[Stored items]
- Opening Delimiter -
Lemma jackknife_models_stay_apart_witness :
  Forall
    (fitted_model
       (heap (wenv (fit_basic.sworld
                      (snd (fit_jackknifes None 1%positive 3
                              (session_of w_fit))))))
       "fit_jackknifes")
    [16%positive; 28%positive; 40%positive] /\
  Forall
    (fun R =>
       Forall
         (fun l =>
            heap (wenv (fit_basic.sworld (session_of w_fit))) !! l = None)
         (model_objects
            (heap (wenv (fit_basic.sworld
                           (snd (fit_jackknifes None 1%positive 3
                                   (session_of w_fit)))))) R))
    [16%positive; 28%positive; 40%positive] /\
  separate_models
    (heap (wenv (fit_basic.sworld
                   (snd (fit_jackknifes None 1%positive 3
                           (session_of w_fit))))))
    [16%positive; 28%positive; 40%positive].
Proof.
  destruct example_reads_only as (Hseg & Hmet & Heval).
  assert (forall d k i invert excise,
            reads_only (jackknife_by_time d k i invert excise)) as Hjk
    by (intros d k i invert excise e; reflexivity).
  destruct (jackknife_models_stay_apart evaluate copy_stack_data
              scipy_minimize segmentor metric jackknife_by_time None
              1%positive 3 (session_of w_fit) [2%positive; 3%positive]
              [m_fir; m_lvl] Hseg Hmet Heval Hjk (example_spec_in m_lvl))
    as [Hjack _].
  exact (Hjack _ _ three_jackknifes).
Defined.

Lemma routines_tag_last_model_witness :
  exists R,
    last [19%positive; 37%positive] = Some R /\
    fitted_model
      (heap (wenv (fit_basic.sworld
                     (snd (fit_from_priors None 1%positive 2
                             (session_of w_fit))))))
      "fit_from_priors" R.
Proof.
  assert (fit_from_priors None 1%positive 2 (session_of w_fit) =
          (Ok [19%positive; 37%positive],
           snd (fit_from_priors None 1%positive 2 (session_of w_fit))))
    as Hrun by (vm_compute; reflexivity).
  destruct (routines_tag_last_model evaluate copy_stack_data scipy_minimize
              segmentor metric random_jackknife_maker set_random_phi
              prefit_to_target None 1%positive) as (_ & Hpri & _).
  apply (Hpri 2%Z _ _ _ Hrun). reflexivity.
Defined.

End ExampleRounds.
- Closing Delimiter -
▶ **Brief**
Transcribe all the entries exactly, as they stand.

▶ **Result**
Lemma jackknife_models_stay_apart_witness :
  Forall
    (fitted_model
       (heap (wenv (fit_basic.sworld
                      (snd (fit_jackknifes None 1%positive 3
                              (session_of w_fit))))))
       "fit_jackknifes")
    [16%positive; 28%positive; 40%positive] /\
  Forall
    (fun R =>
       Forall
         (fun l =>
            heap (wenv (fit_basic.sworld (session_of w_fit))) !! l = None)
         (model_objects
            (heap (wenv (fit_basic.sworld
                           (snd (fit_jackknifes None 1%positive 3
                                   (session_of w_fit)))))) R))
    [16%positive; 28%positive; 40%positive] /\
  separate_models
    (heap (wenv (fit_basic.sworld
                   (snd (fit_jackknifes None 1%positive 3
                           (session_of w_fit))))))
    [16%positive; 28%positive; 40%positive].
Proof.
  destruct example_reads_only as (Hseg & Hmet & Heval).
  assert (forall d k i invert excise,
            reads_only (jackknife_by_time d k i invert excise)) as Hjk
    by (intros d k i invert excise e; reflexivity).
  destruct (jackknife_models_stay_apart evaluate copy_stack_data
              scipy_minimize segmentor metric jackknife_by_time None
              1%positive 3 (session_of w_fit) [2%positive; 3%positive]
              [m_fir; m_lvl] Hseg Hmet Heval Hjk (example_spec_in m_lvl))
    as [Hjack _].
  exact (Hjack _ _ three_jackknifes).
Defined.

Lemma routines_tag_last_model_witness :
  exists R,
    last [19%positive; 37%positive] = Some R /\
    fitted_model
      (heap (wenv (fit_basic.sworld
                     (snd (fit_from_priors None 1%positive 2
                             (session_of w_fit))))))
      "fit_from_priors" R.
Proof.
  assert (fit_from_priors None 1%positive 2 (session_of w_fit) =
          (Ok [19%positive; 37%positive],
           snd (fit_from_priors None 1%positive 2 (session_of w_fit))))
    as Hrun by (vm_compute; reflexivity).
  destruct (routines_tag_last_model evaluate copy_stack_data scipy_minimize
              segmentor metric random_jackknife_maker set_random_phi
              prefit_to_target None 1%positive) as (_ & Hpri & _).
  apply (Hpri 2%Z _ _ _ Hrun). reflexivity.
Defined.

End ExampleRounds.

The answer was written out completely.